The First Crusade and the Contested Frontier in the East
Crusades: Book I covers an era that began with a call to arms in the Latin West, but unfolded in a Near East already shaped by rival dynasties, regional power struggles, and long-established military frontiers. In 1095, Pope Urban II urged western Christians to march east, presenting the expedition as both aid for Byzantium and a sacred undertaking.
"Qui hactenus adversus fideles in privata pugna dimicare consueverant, nunc contra infideles procedant"
"Let those who have been accustomed unjustly to wage private warfare now go against the infidels"
— Pope Urban II, Clermont, 1095, in the version attributed to Robert the Monk, written approx. 25 years after the speech
What followed was not simply a military campaign, but a movement powered by faith, ambition, fear, and opportunity in unequal measure. As the message spread across Latin Christendom, it drew in nobles, knights, and commoners alike, each bringing their own motives into a venture of enormous scale and uncertainty.
When the crusading armies entered the eastern Mediterranean world, they did not arrive in a political vacuum. The region was already contested by Seljuk rulers, their successor states, Fatimid Egypt, Byzantium, and a range of local powers whose immediate concerns were often regional rather than civilizational. That mattered enormously. The crusaders saw themselves as undertaking a sacred armed pilgrimage and a recovery of lands and holy places, but those confronting them in Syria and Palestine often perceived them first as another armed force intruding into an already unstable balance of power. The result was a war in which ideology and religion were important, but in which strategy, local rivalries, and political fragmentation were just as decisive.

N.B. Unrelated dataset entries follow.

(** *** A launch method over accounts, for one account *)

Lemma account_value_single a accounts : _account_value_for py_str accounts (Some a) = JStr (username py_str a).
Proof. done. Qed.
Lemma supply_accounts_own args a url s k spec : is_account spec = true ->
  let s' := supply_accounts py_str accounts_of args (Some a) None url true s (k, spec) in
  dict_get k (resolved s') = Some (JStr (username py_str a)) /\ k ∈ engine_supplied s'.
Proof. intros H. unfold supply_accounts. cbn [fst snd]. rewrite H. apply supply_value_get. Qed.
Lemma supply_accounts_raw args a url s spec : is_account spec = false ->
  let s' := supply_accounts py_str accounts_of args (Some a) None url true s ("accounts", spec) in
  dict_get "accounts" (resolved s') = Some (JObj a) /\ "accounts" ∈ engine_supplied s'.
Proof. intros H. unfold supply_accounts. cbn [fst snd]. rewrite H. apply (supply_value_get "accounts" (JObj a)). Qed.
Lemma account_inputs_get declared args a url : NoDup declared.*1 ->
  let s := account_inputs py_str accounts_of declared args (Some a) None url true in
  NoDup (resolved s).*1 /\
  (forall k spec, (k, spec) ∈ declared -> is_account spec = true -> dict_get k (resolved s) = Some (JStr (username py_str a)) /\ k ∈ engine_supplied s) /\
  ((forall spec, dict_get "accounts" declared = Some spec -> is_account spec = false) -> dict_get "accounts" (resolved s) = Some (JObj a) /\ "accounts" ∈ engine_supplied s).
Proof.
  intros Hnd. cbv zeta. unfold account_inputs. pose proof (supply_accounts_one args (Some a) None url true) as Hone.
  set (f := supply_accounts _ _ _ _ _ _ _) in *. set (s := foldl f (Supply [] []) declared).
  destruct (fold_one_key f declared (Supply [] []) Hone) as [Hn Hother]. specialize (Hn (NoDup_nil_2)). fold s in Hn, Hother.
  assert (Hown : forall k spec, (k, spec) ∈ declared -> is_account spec = true -> dict_get k (resolved s) = Some (JStr (username py_str a)) /\ k ∈ engine_supplied s).
  { intros k spec Hin Ha. destruct (fold_own_key f declared (Supply [] []) k spec Hone Hnd Hin) as (s0 & Hg & He). fold s in Hg, He. rewrite Hg, He. by apply supply_accounts_own. }
  assert (Hraw : forall spec, dict_get "accounts" declared = Some spec -> is_account spec = false -> dict_get "accounts" (resolved s) = Some (JObj a) /\ "accounts" ∈ engine_supplied s).
  { intros spec Hg Ha. apply dict_get_Some_elem in Hg. destruct (fold_own_key f declared (Supply [] []) "accounts" spec Hone Hnd Hg) as (s0 & Hg' & He). fold s in Hg', He.
    rewrite Hg', He. by apply supply_accounts_raw. }
  destruct (has "accounts" (resolved s)) eqn:Eh.
  - split; [done|split; [done|]]. intros Hacc. destruct (dict_get "accounts" declared) as [spec|] eqn:Ed; [by apply (Hraw spec); [|apply Hacc]|].
    apply dict_get_None in Ed. destruct (Hother "accounts" Ed) as [Hg _]. apply has_get in Eh as [x Hx]. by rewrite Hx in Hg.
  - split; [by apply dict_set_keys|]. split.
    + intros k spec Hin Ha. destruct (Hown k spec Hin Ha) as [Hg He]. assert (Hne : k <> "accounts").
      { intros ->. assert (has "accounts" (resolved s) = true) by (apply has_get; by rewrite Hg). congruence. }
      destruct (supply_value_other "accounts" k (raw_accounts (Some a) None (accounts_of url)) s Hne) as [-> ->]. done.
    + intros _. apply (supply_value_get "accounts" (JObj a)).
Qed.
End launch.
(* ================================================================= *)
(** ** More on [get_weather] and [get_city_info] *)

Section TablesMore.

(** X20: every city that has weather has a record: when [get_weather]
    succeeds for a name, so does [get_city_info], and the name passes the
    city check of [get_current_time] and of [get_travel_info]. *)
Theorem weather_implies_city_info (city : string) (detailed : bool) :
  status (get_weather city detailed) = Some (VStr "success") ->
  member (strip (lower city)) CITY_DATABASE = true /\
  status (get_city_info city) = Some (VStr "success").
Proof.
  unfold get_weather. cbv zeta.
  destruct (lookup (strip (lower city)) WEATHER_DATA) as [w |] eqn:Hw;
    [intros _ | discriminate].
  assert (Hm : member (strip (lower city)) CITY_DATABASE = true).
  { apply lookup_In in Hw. simpl in Hw.
    repeat (destruct Hw as [Hw | Hw];
            [injection Hw as <- _; reflexivity |]).
    destruct Hw. }
  split; [exact Hm |].
  unfold get_city_info. cbv zeta. unfold member in Hm.
  destruct (lookup (strip (lower city)) CITY_DATABASE);
    [reflexivity | discriminate].
Qed.

Lemma weather_implies_city_info_witness :
  member (strip (lower " LAGOS ")) CITY_DATABASE = true /\
  status (get_city_info " LAGOS ") = Some (VStr "success").
Proof.
  apply (weather_implies_city_info " LAGOS " true). reflexivity.
Defined.

(** X21: what [detailed] changes in a weather report: for a city of the
    table it inserts the four lines of pressure, visibility, UV index and
    air quality between the basic report and the alerts, which both
    reports end with, and it fills ["raw_data"], which is [None]
    otherwise. *)
Theorem get_weather_detailed_adds (city : string) (weather : Weather) :
  lookup (strip (lower city)) WEATHER_DATA = Some weather ->
  exists basic alert_text : text,
    get_weather city false =
      [ ("status", VStr "success");
        ("report", VText (app basic alert_text));
        ("raw_data", VNone) ] /\
    get_weather city true =
      [ ("status", VStr "success");
        ("report",
         VText (app basic
                 (app [ Txt (nl ++ "📊 Pressure: "); Float (pressure weather);
                        Txt (" hPa" ++ nl);
                        Txt "👁️ Visibility: "; Int (visibility weather);
                        Txt (" km" ++ nl);
                        Txt "☀️ UV Index: "; Int (uv_index weather); Txt nl;
                        Txt "🏭 Air Quality: "; Txt (air_quality weather) ]
                      alert_text)));
        ("raw_data", Weather_dict weather) ] /\
    (alerts weather = [] <-> alert_text = []).
Proof.
  intros Hw. unfold get_weather. cbv zeta. rewrite Hw.
  destruct (alerts weather) as [| a l] eqn:Ea.
  - eexists. exists [].
    split; [rewrite app_nil_r; reflexivity |].
    split; [rewrite app_nil_r; reflexivity |]. tauto.
  - eexists.
    exists (app [ Txt (nl ++ nl ++ "⚠️ Weather Alerts:") ] (alert_lines (a :: l))).
    split; [rewrite app_assoc; reflexivity |].
    split; [rewrite !app_assoc; reflexivity |].
    split; discriminate.
Qed.

Lemma get_weather_detailed_adds_witness :
  exists basic alert_text : text,
    get_weather "Lagos" false =
      [ ("status", VStr "success");
        ("report", VText (app basic alert_text));
        ("raw_data", VNone) ] /\
    get_weather "Lagos" true =
      [ ("status", VStr "success");
        ("report",
         VText (app basic
                 (app [ Txt (nl ++ "📊 Pressure: "); Float 1009.8%R;
                        Txt (" hPa" ++ nl);
                        Txt "👁️ Visibility: "; Int 5; Txt (" km" ++ nl);
                        Txt "☀️ UV Index: "; Int 4; Txt nl;
                        Txt "🏭 Air Quality: "; Txt "Moderate" ]
                      alert_text)));
        ("raw_data",
         Weather_dict
           (mkWeather "thunderstorms" 26 79 94 5 "W" 1009.8%R 5 4 "Moderate"
              28 83
              [ mkAlert "Thunderstorm" "moderate"
                        "Scattered thunderstorms expected"
                        "2025-06-03T20:00:00" ])) ] /\
    (alerts
       (mkWeather "thunderstorms" 26 79 94 5 "W" 1009.8%R 5 4 "Moderate"
          28 83
          [ mkAlert "Thunderstorm" "moderate"
                    "Scattered thunderstorms expected"
                    "2025-06-03T20:00:00" ]) = [] <-> alert_text = []).
Proof.
  exact (get_weather_detailed_adds "Lagos"
           (mkWeather "thunderstorms" 26 79 94 5 "W" 1009.8%R 5 4 "Moderate"
              28 83
              [ mkAlert "Thunderstorm" "moderate"
                        "Scattered thunderstorms expected"
                        "2025-06-03T20:00:00" ])
           eq_refl).
Defined.

(** X22: every record of the table can be read back: for each entry
    [(key, city_info)] of [CITY_DATABASE] and each name whose normal form
    is [key], [get_city_info] succeeds and its ["city_data"] is that
    record. *)
Theorem get_city_info_reads_back (key city : string) (city_info : CityInfo) :
  In (key, city_info) CITY_DATABASE ->
  strip (lower city) = key ->
  status (get_city_info city) = Some (VStr "success") /\
  lookup "city_data" (get_city_info city) = Some (CityInfo_dict city_info).
Proof.
  intros Hin E.
  assert (Hl : lookup key CITY_DATABASE = Some city_info).
  { simpl in Hin.
    repeat (destruct Hin as [Hin | Hin];
            [injection Hin as <- <-; reflexivity |]).
    destruct Hin. }
  unfold get_city_info. cbv zeta. rewrite E, Hl. split; reflexivity.
Qed.

Lemma get_city_info_reads_back_witness :
  status (get_city_info "  TOKYO ") = Some (VStr "success") /\
  lookup "city_data" (get_city_info "  TOKYO ") = Some (CityInfo_dict tokyo).
Proof.
  apply (get_city_info_reads_back "tokyo" "  TOKYO " tokyo).
  - simpl. right. right. left. reflexivity.
  - reflexivity.
Defined.

End TablesMore.

(* ================================================================= *)
(** ** [call_agent] *)

Section CallAgent.

(** X24: [call_agent] answers with the first final response and looks no
    further: when no event before [event] is final and [event] is, the
    call returns the text of [event] and prints it once, whatever events
    follow; when no event is final it returns [None] and prints
    nothing. *)
Theorem call_agent_first_final (before after : list Event) (event : Event)
    (final_response : string) :
  Forall (fun e => is_final_response e = false) before ->
  is_final_response event = true ->
  first_part_text event = Some final_response ->
  call_agent (app before (event :: after)) =
    (Responded final_response, [ "Agent Response: " ++ final_response ]) /\
  call_agent before = (NoResponse, []).
Proof.
  intros Hb Hf Ht. induction Hb as [| e l He Hl IH].
  - simpl. rewrite Hf, Ht. split; reflexivity.
  - simpl. rewrite He. exact IH.
Qed.

Lemma call_agent_first_final_witness :
  call_agent (app [ mkEvent false None; mkEvent false (Some "thinking") ]
                  (mkEvent true (Some "Sunny in Lagos")
                   :: [ mkEvent true (Some "never read") ])) =
    (Responded "Sunny in Lagos", [ "Agent Response: Sunny in Lagos" ]) /\
  call_agent [ mkEvent false None; mkEvent false (Some "thinking") ] =
    (NoResponse, []).
Proof.
  apply (call_agent_first_final
           [ mkEvent false None; mkEvent false (Some "thinking") ]
           [ mkEvent true (Some "never read") ]
           (mkEvent true (Some "Sunny in Lagos")) "Sunny in Lagos").
  - repeat constructor.
  - reflexivity.
  - reflexivity.
Defined.

End CallAgent.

Once the great march east was underway, the realities of campaigning quickly overtook the language of proclamation. Distance, terrain, hunger, and logistics shaped events as much as conviction. The road through Anatolia was punishing, and by the time the crusaders reached Syria, success depended less on momentum than on the ability to seize and hold fortified places. Antioch became the great proving ground of this reality: a vast siege, a hard-won capture, and then a desperate fight to survive the counterstroke. The fall of Jerusalem in 1099 and the victory at Ascalon secured extraordinary gains, but they did not produce lasting stability. Instead, they created a new and precarious political order whose survival would depend on continual military effort.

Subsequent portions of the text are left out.